Sin lugar para las víctimas
La falta de estadísticas y la tendencia del sistema penal argentino a privilegiar el cuidado de los acusados antes que el de los damnificados dejan a la intemperie a quienes buscan justicia
¿Cuál es el lugar de la víctima en nuestro sistema penal? Creía que ocupaba uno de los platillos de la balanza de la Justicia. Lo que sigue es una reflexión testimonial.
Mi hijo Manuel ingresó como un número en las estadísticas de víctimas de homicidios viales de la ciudad de Buenos Aires del año 2006. Fue atropellado sobre la vereda del Monumento de los Españoles. Si logré soportar la morosidad judicial que mortifica a los deudos, si puedo hacer memoria de lo que pasó, es porque el poco Estado que funciona hizo el debido registro y habilitó mi derecho a saber la verdad. La estadística judicial, el número frío, es la primera evidencia de lo que le sucedió a una víctima y, más allá de toda ironía, resulta vital. No imaginaba que ese registro podía ser omitido.
Lo comprendí cuando una madre comentó –en una marcha pública en reclamo de justicia– que la muerte de su hijo Alejandro, embestido en una avenida del Gran Buenos Aires, no había sido registrada por la autoridad policial hasta que ella, a los gritos, se lo exigió al jefe de la comisaría correspondiente. El "olvido" del funcionario policial le negaba al hijo de Norma su condición de víctima; sin el expediente, no habría causa en la fiscalía de turno.
¿Cuántas víctimas padecen esta omisión violatoria de derechos básicos? Entre los familiares, el temor ante la inequidad es palpable.
En la Argentina no hay estadísticas comparadas entre el número de hechos de tránsito y las causas iniciadas en sede judicial. Tampoco se hace un seguimiento de los homicidios viales en proceso y menos aún sabemos cuál es su resultado penal, a excepción de ciertos estudios sobre lo que sucede en algunos juzgados provinciales. Esto debe interpelar a los aparatos estatales de todo el territorio nacional porque, como sabemos, el Código Penal es único, pero el procedimiento de imputación, acusación y eventual juicio es específico de cada provincia, pues depende del código procesal penal de cada jurisdicción. Y explica por qué las experiencias judiciales de los familiares de víctimas de la violencia vial –de malas a peores– dependen de cada contexto procesal.
¿Por qué si actuamos con la ley en la mano nuestro camino es un calvario? ¿Qué clase de equilibrio preserva así el sistema judicial? El principio de inocencia no necesita mancillar a la víctima para ser respetado. ¿Por qué el Código, tanto el que rige y más aún el actual anteproyecto, computa el delito por la intención de quien lo comete y no por el resultado que provoca el autor con su acción? ¿Cómo se tutela entonces el derecho a la vida y a la integridad física de las personas?

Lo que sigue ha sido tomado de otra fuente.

(** * StreamHub local backend: the file-backed key-value store (kv-store.js)

    A shallow embedding of [kv-store.js] and the properties of its
    operations.  The module state ([store], [isInitialized]) is threaded
    explicitly; the file system and [process.env] are an environment that
    tells each call how its I/O turns out; exceptions are a constructor of
    the result, so that [try]/[catch] in the source is a handler here. *)

From Stdlib Require Import List String Ascii ZArith NArith Bool Lia.
Import ListNotations.
Open Scope string_scope.

(** ** JavaScript values and ordinary objects *)

Module JS.

#[local] Set Warnings "-register-all".

(** JSON-serializable documents, the values callers hand to [set].
    Numbers are restricted to integers. *)
Inductive json : Type :=
| JNull
| JBool (b : bool)
| JNum (n : Z)
| JStr (s : string)
| JArr (elems : list json)
| JObj (props : list (string * json)).

(** What a property read can produce: a document, [undefined], or one of the
    built-in functions and objects reachable through a prototype. *)
Inductive jsvalue : Type :=
| VUndefined
| VJson (j : json)
| VBuiltin (name : string).

Definition null : jsvalue := VJson JNull.

(** ToBoolean. *)
Definition ToBoolean (v : jsvalue) : bool :=
  match v with
  | VUndefined => false
  | VJson JNull => false
  | VJson (JBool b) => b
  | VJson (JNum n) => negb (n =? 0)%Z
  | VJson (JStr s) => negb (s =? "")
  | VJson (JArr _) => true
  | VJson (JObj _) => true
  | VBuiltin _ => true
  end.

(** [a || b]. *)
Definition logical_or (a b : jsvalue) : jsvalue :=
  if ToBoolean a then a else b.

(** *** Property keys *)

Definition digit (c : ascii) : option N :=
  let n := N_of_ascii c in
  if ((48 <=? n) && (n <=? 57))%N then Some (n - 48)%N else None.

Fixpoint digits (s : string) (acc : N) : option N :=
  match s with
  | EmptyString => Some acc
  | String c t =>
      match digit c with
      | Some d => digits t (10 * acc + d)%N
      | None => None
      end
  end.

(** An array index is a canonical numeric string whose value is at most
    2^32 - 2; own property keys that are array indices are enumerated
    first, in ascending numeric order. *)
Definition array_index (key : string) : option N :=
  match key with
  | EmptyString => None
  | String "0"%char EmptyString => Some 0%N
  | String "0"%char _ => None
  | _ =>
      match digits key 0 with
      | Some n => if (n <? 2 ^ 32 - 1)%N then Some n else None
      | None => None
      end
  end.

(** *** Own properties, kept in the order [Object.entries] lists them *)

Definition properties : Type := list (string * json).

Fixpoint lookup (key : string) (ps : properties) : option json :=
  match ps with
  | [] => None
  | (k, v) :: t => if k =? key then Some v else lookup key t
  end.

Definition has (key : string) (ps : properties) : bool :=
  match lookup key ps with Some _ => true | None => false end.

(** Overwriting an existing property keeps its place. *)
Fixpoint update (key : string) (v : json) (ps : properties) : properties :=
  match ps with
  | [] => []
  | (k, x) :: t =>
      if k =? key then (k, v) :: update key v t else (k, x) :: update key v t
  end.

Fixpoint insert_index (i : N) (key : string) (v : json) (ps : properties)
  : properties :=
  match ps with
  | [] => [(key, v)]
  | (k, x) :: t =>
      match array_index k with
      | Some j =>
          if (j <? i)%N then (k, x) :: insert_index i key v t
          else (key, v) :: ps
      | None => (key, v) :: ps
      end
  end.

(** Creating a property: an array index goes to its numeric place among the
    index keys, any other key to the end. *)
Definition create (key : string) (v : json) (ps : properties) : properties :=
  match array_index key with
  | Some i => insert_index i key v ps
  | None => (ps ++ [(key, v)])%list
  end.

(** CreateDataProperty. *)
Definition define (key : string) (v : json) (ps : properties) : properties :=
  if has key ps then update key v ps else create key v ps.

Definition remove (key : string) (ps : properties) : properties :=
  filter (fun p => negb (fst p =? key)) ps.

(** *** Prototypes *)

(** The [[Prototype]] of the store object: [Object.prototype] for an object
    literal or a parsed object, and whatever an assignment to [__proto__]
    has put there since. *)
Inductive prototype : Type :=
| ObjectPrototype
| NullPrototype
| JsonPrototype (j : json).

Record object : Type := mkObject {
  own : properties;
  proto : prototype
}.

(** [{}] *)
Definition empty_object : object :=
  {| own := []; proto := ObjectPrototype |}.

(** String-keyed own properties of [Object.prototype] (ECMAScript 2023,
    20.1.3 and B.2.2); all are data properties but the accessor
    [__proto__]. *)
Definition Object_prototype_names : list string :=
  [ "constructor"; "hasOwnProperty"; "isPrototypeOf"; "propertyIsEnumerable";
    "toLocaleString"; "toString"; "valueOf";
    "__defineGetter__"; "__defineSetter__";
    "__lookupGetter__"; "__lookupSetter__" ].

(** String-keyed own properties of [Array.prototype] (ECMAScript 2023,
    23.1.3), [length] apart. *)
Definition Array_prototype_names : list string :=
  [ "at"; "concat"; "constructor"; "copyWithin"; "entries"; "every"; "fill";
    "filter"; "find"; "findIndex"; "findLast"; "findLastIndex"; "flat";
    "flatMap"; "forEach"; "includes"; "indexOf"; "join"; "keys";
    "lastIndexOf"; "map"; "pop"; "push"; "reduce"; "reduceRight"; "reverse";
    "shift"; "slice"; "some"; "sort"; "splice"; "toLocaleString";
    "toReversed"; "toSorted"; "toSpliced"; "toString"; "unshift"; "values";
    "with" ].

Definition mem (key : string) (names : list string) : bool :=
  existsb (String.eqb key) names.

(** A read that reaches [Object.prototype]; the getter of [__proto__]
    answers with the prototype of the object the read started from. *)
Definition Object_prototype_get (receiver_proto : jsvalue) (key : string)
  : jsvalue :=
  if key =? "__proto__" then receiver_proto
  else if mem key Object_prototype_names
       then VBuiltin ("Object.prototype." ++ key)
       else VUndefined.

Frente a cada crimen vial, el Código nos responde lo mismo: no había intención, no hubo dolo. Nuestros argumentos para explicar que no se trató de un accidente, que quien conducía era un violento al volante pues iba alcoholizado y/o superaba la velocidad permitida y/o cruzó en rojo… sólo harán sonreír al legislador/a, al operador judicial, al funcionario que nos atiende. "Nadie sale con el auto a matar, insisten. Y aun cuando la ley hoy admite algunas pocas penas de cárcel efectiva para hechos viales culposos agravados, los jueces no las aplican casi nunca, los tribunales las rechazan. ¿Las causas viales los abruman porque son muchas y abarrotan los juzgados? No es ésta la respuesta.

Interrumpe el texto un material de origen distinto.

Lemma bind_raise {S A B} (c : M S A) (k : A -> M S B) (s s' : S) (e : exn) :
  c s = (Raise e, s') -> bind c k s = (Raise e, s').
Proof. intros H. unfold bind. now rewrite H. Qed.

(** Induction on values, with the induction hypothesis on every item of a
    list. *)
Lemma value_induction (P : value -> Prop) :
  P VNone -> (forall n, P (VInt n)) -> (forall x, P (VFloat x)) ->
  (forall c, P (VColorStr c)) -> (forall vs, Forall P vs -> P (VList vs)) ->
  (forall s, P (VStr s)) -> (forall s, P (VOther s)) ->
  forall v, P v.
Proof.
  intros HN HI HF HC HL HS HO.
  fix IH 1. intros [ | n | x | c | vs | s | s];
    [exact HN | apply HI | apply HF | apply HC | | apply HS | apply HO].
  apply HL. induction vs as [|v vs IHvs]; constructor; [apply IH | exact IHvs].
Qed.

Lemma quiet_ret {A} (a : A) : quiet_on (ret a).
Proof. intros t a' t' H. now inversion H. Qed.

Lemma quiet_raise {A} (e : exn) : quiet_on (@raise term A e).
Proof. intros t a' t' H. discriminate H. Qed.

Lemma quiet_bind {A B} (c : M term A) (k : A -> M term B) :
  quiet_on c -> (forall a, quiet_on (k a)) -> quiet_on (bind c k).
Proof.
  intros Hc Hk t b t' H. unfold bind in H.
  destruct (c t) as [[a|e] t1] eqn:E; [|discriminate H].
  apply Hc in E. subst t1. eapply Hk, H.
Qed.

Lemma quiet_lift_exn {A} (r : exn + A) : quiet_on (lift_exn r).
Proof. destruct r; [apply quiet_raise | apply quiet_ret]. Qed.

Lemma safe_ret {A} (a : A) : safe (ret a).
Proof. intros t H. split; [exact H | discriminate]. Qed.

Lemma safe_raise {A} (e : exn) : e <> IOError -> safe (@raise term A e).
Proof. intros He t H. split; [exact H | simpl; congruence]. Qed.

Lemma safe_bind {A B} (c : M term A) (k : A -> M term B) :
  safe c -> (forall a, safe (k a)) -> safe (bind c k).
Proof.
  intros Hc Hk t H. unfold bind. specialize (Hc t H).
  destruct (c t) as [[a|e] t1]; simpl in *; [apply Hk, Hc|].
  split; [apply Hc|]. intros E. apply (proj2 Hc). congruence.
Qed.

Lemma safe_write (ev : event) : safe (write ev).
Proof.
  intros t H. unfold healthy in *. unfold write. rewrite H. simpl.
  split; [reflexivity | discriminate].
Qed.

(** *** [__cell] on the terminal *)

(** The two numeric loops only fail with [OverflowError]. *)
Lemma for_fix_error render divide :
  (forall v e, render v = inl e -> e = OverflowError) ->
  (forall v e, divide v = inl e -> e = OverflowError) ->
  forall fixs v e, BlockM.for_fix render divide fixs v = inl e -> e = OverflowError.
Proof.
  intros Hr Hd. induction fixs as [|f rest IH]; intros v e H; simpl in H; [discriminate|].
  destruct (BlockM.lt_10000 v).
  - destruct (render v) eqn:E; [|discriminate]. inversion H; subst. eapply Hr, E.
  - destruct (divide v) eqn:E; [inversion H; subst; eapply Hd, E | eapply IH, H].
Qed.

Basta con mirar a nuestro alrededor para saber lo que sucede en aquellos casos brutales en los que el acusado ha demostrado su intención asesina. La mano dura que gatilla y mata, que viola y mata o que asalta y mata no tiene el impacto numérico de la que atropella y mata, embiste y mata. Es cierto que hay muchísimos más casos de inseguridad vial que de delito común, la relación es de 4 a 1. Sin embargo, los autores de delitos contra la vida tampoco reciben sanciones severas porque la idea de castigo está impugnada en la concepción que hoy anima al grueso de la justicia argentina, como muy bien lo analiza Diana Cohen Agrest en su libro Ausencia perpetua. Todavía es imposible dialogar con esa vertiente del pensamiento jurídico, pero los familiares de víctimas de violencias lo seguiremos intentando.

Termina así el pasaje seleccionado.